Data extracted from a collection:
(** * sql_metadata.token: the linked token model

    A shallow embedding of [src/sql_metadata/token.py].  Token objects live
    in a store and refer to each other by address, as the Python objects do
    through [previous_token] and [next_token]; the module-level [EmptyToken]
    is the first object of the store.

    Text is modelled as [string] (ASCII text): [upper] acts on the letters
    [a]..[z] and leaves every other character as it is. *)

From Stdlib Require Import ZArith Ascii String List Lia Bool.
From stdpp Require Import base option list strings gmap.

Local Open Scope string_scope.
Local Open Scope list_scope.
Local Open Scope Z_scope.

(** ** Python [str] methods used by the module *)

Module PyStr.

Definition char_in (c : ascii) (chars : string) : bool :=
  existsb (Ascii.eqb c) (list_ascii_of_string chars).

(** [s.lstrip(chars)] *)
Fixpoint lstrip (chars s : string) : string :=
  match s with
  | EmptyString => EmptyString
  | String c s' => if char_in c chars then lstrip chars s' else s
  end.

(** [s.rstrip(chars)]: a character is dropped when it is in [chars] and
    nothing is kept after it. *)
Fixpoint rstrip (chars s : string) : string :=
  match s with
  | EmptyString => EmptyString
  | String c s' =>
      match rstrip chars s' with
      | EmptyString => if char_in c chars then EmptyString else String c EmptyString
      | r => String c r
      end
  end.

(** [s.strip(chars)] *)
Definition strip (chars s : string) : string := rstrip chars (lstrip chars s).

(** [s.translate(str.maketrans("", "", chars))]: delete the characters of
    [chars]. *)
Fixpoint remove_chars (chars s : string) : string :=
  match s with
  | EmptyString => EmptyString
  | String c s' =>
      if char_in c chars then remove_chars chars s'
      else String c (remove_chars chars s')
  end.

Definition upper_char (c : ascii) : ascii :=
  let n := nat_of_ascii c in
  if ((97 <=? n)%nat && (n <=? 122)%nat)%bool then ascii_of_nat (n - 32) else c.

(** [s.upper()] on ASCII text, where only the letters [a]..[z] change. *)
Fixpoint upper (s : string) : string :=
  match s with
  | EmptyString => EmptyString
  | String c s' => String (upper_char c) (upper s')
  end.

(** [s.split(sep)] for a one-character separator: never an empty list. *)
Fixpoint split (sep : ascii) (s : string) : list string :=
  match s with
  | EmptyString => [EmptyString]
  | String c s' =>
      if Ascii.eqb c sep then EmptyString :: split sep s'
      else match split sep s' with
           | p :: ps => String c p :: ps
           | [] => [String c EmptyString]
           end
  end.

(** [sep.join(parts)] *)
Fixpoint join (sep : string) (parts : list string) : string :=
  match parts with
  | [] => EmptyString
  | [p] => p
  | p :: ps => p +:+ sep +:+ join sep ps
  end.

(** [x in xs] for a list of strings *)
Definition str_in (x : string) (xs : list string) : bool :=
  existsb (String.eqb x) xs.

Definition first_char (s : string) : option ascii :=
  match s with EmptyString => None | String c _ => Some c end.

Fixpoint last_char (s : string) : option ascii :=
  match s with
  | EmptyString => None
  | String c EmptyString => Some c
  | String _ s' => last_char s'
  end.

(** The double quote. *)
Definition dquote_char : ascii := "034"%char.
Definition dquote : string := String dquote_char EmptyString.

(** The characters deleted by [normalized]: space, newline, tab, carriage
    return. *)
Definition blanks : string :=
  String " " (String "010" (String "009" (String "013" EmptyString))).

End PyStr.

(** ** Objects of the store *)

Definition addr := nat.
Bind Scope nat_scope with addr.

(** [sqlparse.tokens]: a token type is its path below the root [Token];
    [parent] drops the last component and the root has none. *)
Definition ttype := list string.

Definition ttype_parent (t : ttype) : option ttype :=
  match t with
  | [] => None
  | _ => Some (removelast t)
  end.

Definition ttype_eqb (a b : ttype) : bool := bool_decide (a = b).

Definition Name : ttype := ["Name"].
Definition Punctuation : ttype := ["Punctuation"].
Definition Wildcard : ttype := ["Wildcard"].
Definition Comment : ttype := ["Comment"].
Definition Number_Integer : ttype := ["Literal"; "Number"; "Integer"].
Definition Number_Float : ttype := ["Literal"; "Number"; "Float"].

(** [sqlparse.sql.Token], a leaf of the parse: [str(tok)] is [tok.value]. *)
Record RawToken := {
  tok_value : string;
  tok_is_keyword : bool;
  tok_ttype : ttype
}.

Record SQLToken := {
  position : Z;
  value : string;
  is_keyword : bool;
  is_name : bool;
  is_punctuation : bool;
  is_dot : bool;
  is_wildcard : bool;
  is_integer : bool;
  is_float : bool;
  is_comment : bool;
  is_left_parenthesis : bool;
  is_right_parenthesis : bool;
  last_keyword : option string;
  subquery_level : Z;
  next_token : option addr;
  previous_token : option addr;
  is_in_nested_function : bool;
  is_subquery_start : bool;
  is_subquery_end : bool;
  is_with_query_start : bool;
  is_with_query_end : bool;
  is_with_columns_start : bool;
  is_with_columns_end : bool;
  is_nested_function_start : bool;
  is_nested_function_end : bool;
  is_column_definition_start : bool;
  is_column_definition_end : bool
}.

(** The module-level [EmptyToken = SQLToken()] is the first object
    allocated when the module is loaded. *)
Definition EmptyToken : addr := 0%nat.

(** [_set_default_values]: assigns the fifteen data attributes. *)
Definition _set_default_values (self : SQLToken) : SQLToken :=
  {| position := position self;
     value := "";
     is_keyword := false;
     is_name := false;
     is_punctuation := false;
     is_dot := false;
     is_wildcard := false;
     is_integer := false;
     is_float := false;
     is_comment := false;
     is_left_parenthesis := false;
     is_right_parenthesis := false;
     last_keyword := None;
     subquery_level := 0;
     next_token := None;
     previous_token := None;
     is_in_nested_function := is_in_nested_function self;
     is_subquery_start := is_subquery_start self;
     is_subquery_end := is_subquery_end self;
     is_with_query_start := is_with_query_start self;
     is_with_query_end := is_with_query_end self;
     is_with_columns_start := is_with_columns_start self;
     is_with_columns_end := is_with_columns_end self;
     is_nested_function_start := is_nested_function_start self;
     is_nested_function_end := is_nested_function_end self;
     is_column_definition_start := is_column_definition_start self;
     is_column_definition_end := is_column_definition_end self |}.

(** [_set_default_parenthesis_status]: clears the eleven scope-role flags. *)
Definition _set_default_parenthesis_status (self : SQLToken) : SQLToken :=
  {| position := position self;
     value := value self;
     is_keyword := is_keyword self;
     is_name := is_name self;
     is_punctuation := is_punctuation self;
     is_dot := is_dot self;
     is_wildcard := is_wildcard self;
     is_integer := is_integer self;
     is_float := is_float self;
     is_comment := is_comment self;
     is_left_parenthesis := is_left_parenthesis self;
     is_right_parenthesis := is_right_parenthesis self;
     last_keyword := last_keyword self;
     subquery_level := subquery_level self;
     next_token := next_token self;
     previous_token := previous_token self;
     is_in_nested_function := false;
     is_subquery_start := false;
     is_subquery_end := false;
     is_with_query_start := false;
     is_with_query_end := false;
     is_with_columns_start := false;
     is_with_columns_end := false;
     is_nested_function_start := false;
     is_nested_function_end := false;
     is_column_definition_start := false;
     is_column_definition_end := false |}.

(** A new object has no attribute before [__init__] assigns it.  The
    record has a slot for each attribute, so [__init__] is run on a record
    [self] that stands for the new object: what its slots hold at first is
    never read.  [unassigned] fills every slot with a placeholder that no
    assignment of [__init__] writes. *)
Definition unassigned : SQLToken :=
  {| position := -2; value := "<unassigned>";
     is_keyword := true; is_name := true; is_punctuation := true;
     is_dot := true; is_wildcard := true; is_integer := true;
     is_float := true; is_comment := true;
     is_left_parenthesis := true; is_right_parenthesis := true;
     last_keyword := Some "<unassigned>"; subquery_level := -2;
     next_token := Some 1%nat; previous_token := Some 1%nat;
     is_in_nested_function := true;
     is_subquery_start := true; is_subquery_end := true;
     is_with_query_start := true; is_with_query_end := true;
     is_with_columns_start := true; is_with_columns_end := true;
     is_nested_function_start := true; is_nested_function_end := true;
     is_column_definition_start := true; is_column_definition_end := true |}.

(** [self.position = index] *)
Definition set_position (self : SQLToken) (index : Z) : SQLToken :=
  {| position := index;
     value := value self;
     is_keyword := is_keyword self;
     is_name := is_name self;
     is_punctuation := is_punctuation self;
     is_dot := is_dot self;
     is_wildcard := is_wildcard self;
     is_integer := is_integer self;
     is_float := is_float self;
     is_comment := is_comment self;
     is_left_parenthesis := is_left_parenthesis self;
     is_right_parenthesis := is_right_parenthesis self;
     last_keyword := last_keyword self;
     subquery_level := subquery_level self;
     next_token := next_token self;
     previous_token := previous_token self;
     is_in_nested_function := is_in_nested_function self;
     is_subquery_start := is_subquery_start self;
     is_subquery_end := is_subquery_end self;
     is_with_query_start := is_with_query_start self;
     is_with_query_end := is_with_query_end self;
     is_with_columns_start := is_with_columns_start self;
     is_with_columns_end := is_with_columns_end self;
     is_nested_function_start := is_nested_function_start self;
     is_nested_function_end := is_nested_function_end self;
     is_column_definition_start := is_column_definition_start self;
     is_column_definition_end := is_column_definition_end self |}.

* Task to carry out: What the answer needs is every line from the data above with "other" in it.

* Output for this task:
    in a store and refer to each other by address, as the Python objects do
    [a]..[z] and leaves every other character as it is. *)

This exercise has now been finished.